Student/presenter: Swarupa Nanda Mandal, Ph.D. candidate, Crop Science
Format: Oral presentation
Title: Genomic interactions governing novel salinity tolerance mechanisms in chromosome segment substitution lines of Oryza sativa x Oryza rufipogon
Swarupa Nanda Mandal, Oluwatobi C.M. Bello, Jacobo Sanchez, Ai Kitazumi, Coenraad R Van-Beek, Isaiah C.M. Pabuayon, and Benildo G. de los Reyes
Department of Plant and Soil Science, Texas Tech University, Lubbock, TX-79415, USA
The Asian cultivated rices (Oryza sativa ssp. japonica, indica) were the outcomes of independent domestication events from Oryza rufipogon about 10,000 years ago.
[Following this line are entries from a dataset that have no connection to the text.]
(** C1, as amended.  For a well-formed hash the verifier answers
    [valid = False] with a reason when the request raises, when the body
    is empty, is not JSON or is not a JSON object, and when the response
    carries a transaction whose recipient, in lower case, is not the
    escrow address in lower case.  When the response is an object that
    carries no transaction and a key is configured, the verifier falls
    back on its test defaults and answers [valid = True] with the escrow
    address as recipient. *)
Theorem verifier_rejects_failed_lookups key ledger tx escrow :
  well_formed tx = true ->
  let v := verify_transaction_bscscan key ledger tx escrow in
  (rejected_reply escrow (ledger (normalize tx)) ->
     valid v = false /\ is_Some (error v)) /\
  (key <> "" -> no_transaction (ledger (normalize tx)) ->
     valid v = true /\ to_address v = Some (PyStr.lower escrow)).
Proof.
  intros Hwf v. subst v. unfold verify_transaction_bscscan.
  destruct (well_formed_checks tx Hwf) as [Hlen [n Hhex]].
  rewrite Hlen, Hhex. split.
  - intros Hrej.
    destruct (String.eqb key ""); [apply invalid_is_rejection|].
    destruct (ledger (normalize tx)) as [|text decoded]; [apply invalid_is_rejection|].
    destruct (String.eqb text "") eqn:Et; [apply invalid_is_rejection|].
    apply String.eqb_neq in Et. simpl in Hrej.
    destruct Hrej as [? | Hrej]; [contradiction|].
    destruct decoded as [[| | | | |fields]|]; try apply invalid_is_rejection.
    destruct (found_tx fields) as [txd|]; [|contradiction].
    destruct (lower_or_empty (Json.get "from" txd)) as [from|];
      [|apply invalid_is_rejection].
    destruct Hrej as [? | Hto]; [discriminate|].
    destruct (lower_or_empty (Json.get "to" txd)) as [to|];
      [|apply invalid_is_rejection].
    rewrite check_recipient_mismatch; [apply invalid_is_rejection|].
    intros ->. now apply Hto.
  - intros Hkey Hnone.
    destruct (String.eqb key "") eqn:Ek; [apply String.eqb_eq in Ek; contradiction|].
    destruct (ledger (normalize tx)) as [|text [[| | | | |fields]|]]; try contradiction.
    destruct Hnone as [Ht Hf].
    destruct (String.eqb text "") eqn:Et; [apply String.eqb_eq in Et; contradiction|].
    rewrite Hf, check_recipient_match. split; reflexivity.
Qed.

End VerifierFacts.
As progenitor, the O. rufipogon gene pool represents a rich reservoir of genetic novelties and cryptic functions that have been left behind in the wild. To explore the potential of this genetic system for the creation of genetic/epigenetic novelties for stress adaptive traits, we examined a set of 48 Chromosome Segment Substitution Lines (CSSL) harboring 97.6% of O. rufipogon genome in the background of japonica cultivar Curinga. Comprehensive physiomorphometric evaluation of the CSSL population showed that introgression of certain O. rufipogon genomic segments created transgressive (non-parental) phenotypes under salinity stress. Two introgression lines (CR-1, CR17) out-performed both their donor (O. rufupogon) and recurrent (O. sativa) parents in terms of survival under extreme salinity (EC = 12) at the vegetative stage. Among the many traits examined, cellular membrane stability and retention of K+ appeared to explain much of phenotypic variances. Interval mapping aided by a genotyping-by-sequencing approach delineated a 3.9-Mb region of O. rufipogon chromosome-4 as the culprit behind the transgressive nature of CR-1 and CR-17. Detailed analysis of such region, which encodes a total of 331 protein-coding gene loci, revealed that 162 genes within the interval were O. rufipogon-specific, while 156 other genes were novel alleles of evolutionarily conserved gene loci. Integration of physiomorphometric profiles with gene function enrichment within the introgressed genomic segment revealed that rewired networks for photosynthesis and respiration are crucial for transgressive salinity tolerance. This study supports a breeding paradigm based on interspecies genomic interaction and cryptic genetic/epigenetic effects hidden in wild progenitors to create adaptive phenotypic novelties. Analyses of transcriptome and methylome along with their networks will illuminate the regulatory mechanisms rewired by introgression from O. rufipogon.